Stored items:
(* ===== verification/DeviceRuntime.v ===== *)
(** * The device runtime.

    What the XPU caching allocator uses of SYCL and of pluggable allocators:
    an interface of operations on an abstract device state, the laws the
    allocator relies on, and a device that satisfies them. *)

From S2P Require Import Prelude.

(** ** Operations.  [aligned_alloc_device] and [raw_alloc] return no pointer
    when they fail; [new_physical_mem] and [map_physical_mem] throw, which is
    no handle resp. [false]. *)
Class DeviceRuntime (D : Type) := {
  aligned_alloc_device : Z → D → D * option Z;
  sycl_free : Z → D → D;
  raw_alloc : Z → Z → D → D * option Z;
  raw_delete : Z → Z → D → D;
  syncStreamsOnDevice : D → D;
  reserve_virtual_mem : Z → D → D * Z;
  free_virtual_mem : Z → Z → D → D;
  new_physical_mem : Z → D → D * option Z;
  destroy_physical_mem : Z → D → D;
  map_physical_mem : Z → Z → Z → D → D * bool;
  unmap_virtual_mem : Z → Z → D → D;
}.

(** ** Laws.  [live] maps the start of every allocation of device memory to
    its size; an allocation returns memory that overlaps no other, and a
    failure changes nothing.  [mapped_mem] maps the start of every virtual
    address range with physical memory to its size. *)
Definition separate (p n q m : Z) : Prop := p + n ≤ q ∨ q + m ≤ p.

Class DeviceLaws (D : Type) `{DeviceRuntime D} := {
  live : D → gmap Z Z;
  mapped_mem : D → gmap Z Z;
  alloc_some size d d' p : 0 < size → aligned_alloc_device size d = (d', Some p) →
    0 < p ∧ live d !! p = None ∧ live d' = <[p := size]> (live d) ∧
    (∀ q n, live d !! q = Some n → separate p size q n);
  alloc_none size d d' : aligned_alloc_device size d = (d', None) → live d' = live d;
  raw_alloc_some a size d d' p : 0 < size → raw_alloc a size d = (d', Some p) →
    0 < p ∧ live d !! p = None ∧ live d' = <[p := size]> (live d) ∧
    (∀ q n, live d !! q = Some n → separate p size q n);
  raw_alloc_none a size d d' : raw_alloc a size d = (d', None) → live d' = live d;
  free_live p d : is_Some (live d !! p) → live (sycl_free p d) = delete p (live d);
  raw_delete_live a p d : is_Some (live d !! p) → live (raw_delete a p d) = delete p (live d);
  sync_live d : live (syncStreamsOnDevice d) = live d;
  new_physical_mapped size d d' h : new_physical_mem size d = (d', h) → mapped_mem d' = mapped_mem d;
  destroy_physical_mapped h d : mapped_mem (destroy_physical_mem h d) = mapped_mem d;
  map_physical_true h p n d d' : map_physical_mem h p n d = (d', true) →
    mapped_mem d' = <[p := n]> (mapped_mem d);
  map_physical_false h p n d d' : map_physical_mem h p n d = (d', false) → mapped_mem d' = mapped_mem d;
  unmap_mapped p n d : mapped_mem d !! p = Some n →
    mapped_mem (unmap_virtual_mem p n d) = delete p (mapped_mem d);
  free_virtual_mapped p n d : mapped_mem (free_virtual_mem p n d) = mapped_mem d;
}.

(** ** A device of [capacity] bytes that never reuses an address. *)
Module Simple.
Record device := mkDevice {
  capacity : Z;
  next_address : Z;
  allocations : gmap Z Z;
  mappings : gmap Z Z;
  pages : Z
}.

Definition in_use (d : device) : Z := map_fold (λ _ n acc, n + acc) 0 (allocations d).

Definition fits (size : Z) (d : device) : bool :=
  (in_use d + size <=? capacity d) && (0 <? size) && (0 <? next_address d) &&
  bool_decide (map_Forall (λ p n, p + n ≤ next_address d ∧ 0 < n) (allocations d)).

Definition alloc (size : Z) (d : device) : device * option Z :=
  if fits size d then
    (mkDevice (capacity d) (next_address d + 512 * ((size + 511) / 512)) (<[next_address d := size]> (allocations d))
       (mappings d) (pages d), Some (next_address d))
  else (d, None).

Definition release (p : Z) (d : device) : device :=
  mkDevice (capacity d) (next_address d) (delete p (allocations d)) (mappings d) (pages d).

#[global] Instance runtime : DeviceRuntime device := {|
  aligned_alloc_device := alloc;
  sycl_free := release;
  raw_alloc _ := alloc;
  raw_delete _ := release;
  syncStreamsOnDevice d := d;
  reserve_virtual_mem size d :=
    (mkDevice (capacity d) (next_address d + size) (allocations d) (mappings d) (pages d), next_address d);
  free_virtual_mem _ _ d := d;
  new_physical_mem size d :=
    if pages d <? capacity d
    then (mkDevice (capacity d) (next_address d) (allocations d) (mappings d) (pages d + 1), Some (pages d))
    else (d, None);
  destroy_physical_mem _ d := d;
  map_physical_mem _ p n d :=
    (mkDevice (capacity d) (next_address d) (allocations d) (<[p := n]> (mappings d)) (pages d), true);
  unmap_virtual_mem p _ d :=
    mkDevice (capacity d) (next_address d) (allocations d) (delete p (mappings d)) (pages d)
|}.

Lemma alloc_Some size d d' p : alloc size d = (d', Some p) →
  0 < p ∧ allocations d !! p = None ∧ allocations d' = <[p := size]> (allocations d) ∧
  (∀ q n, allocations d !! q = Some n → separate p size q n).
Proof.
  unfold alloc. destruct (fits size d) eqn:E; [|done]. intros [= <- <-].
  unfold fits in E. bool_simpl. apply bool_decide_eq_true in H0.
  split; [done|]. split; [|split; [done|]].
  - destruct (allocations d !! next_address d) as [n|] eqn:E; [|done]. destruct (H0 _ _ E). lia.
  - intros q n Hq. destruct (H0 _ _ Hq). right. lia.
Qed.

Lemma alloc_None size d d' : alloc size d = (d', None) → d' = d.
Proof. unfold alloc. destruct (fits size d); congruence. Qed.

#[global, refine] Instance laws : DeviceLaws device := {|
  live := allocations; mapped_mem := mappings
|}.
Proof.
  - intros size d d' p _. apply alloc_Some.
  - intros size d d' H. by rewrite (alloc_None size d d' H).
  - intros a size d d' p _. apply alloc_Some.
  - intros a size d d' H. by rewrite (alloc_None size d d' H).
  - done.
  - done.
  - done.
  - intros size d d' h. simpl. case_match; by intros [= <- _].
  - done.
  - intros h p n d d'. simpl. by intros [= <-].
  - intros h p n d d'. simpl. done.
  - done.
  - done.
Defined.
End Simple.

* _WORK TO BE COMPLETED_: Using the records above, count how many lines include the word "DeviceLaws", and reply only with that figure.

* _EXPECTED ANSWER_: 2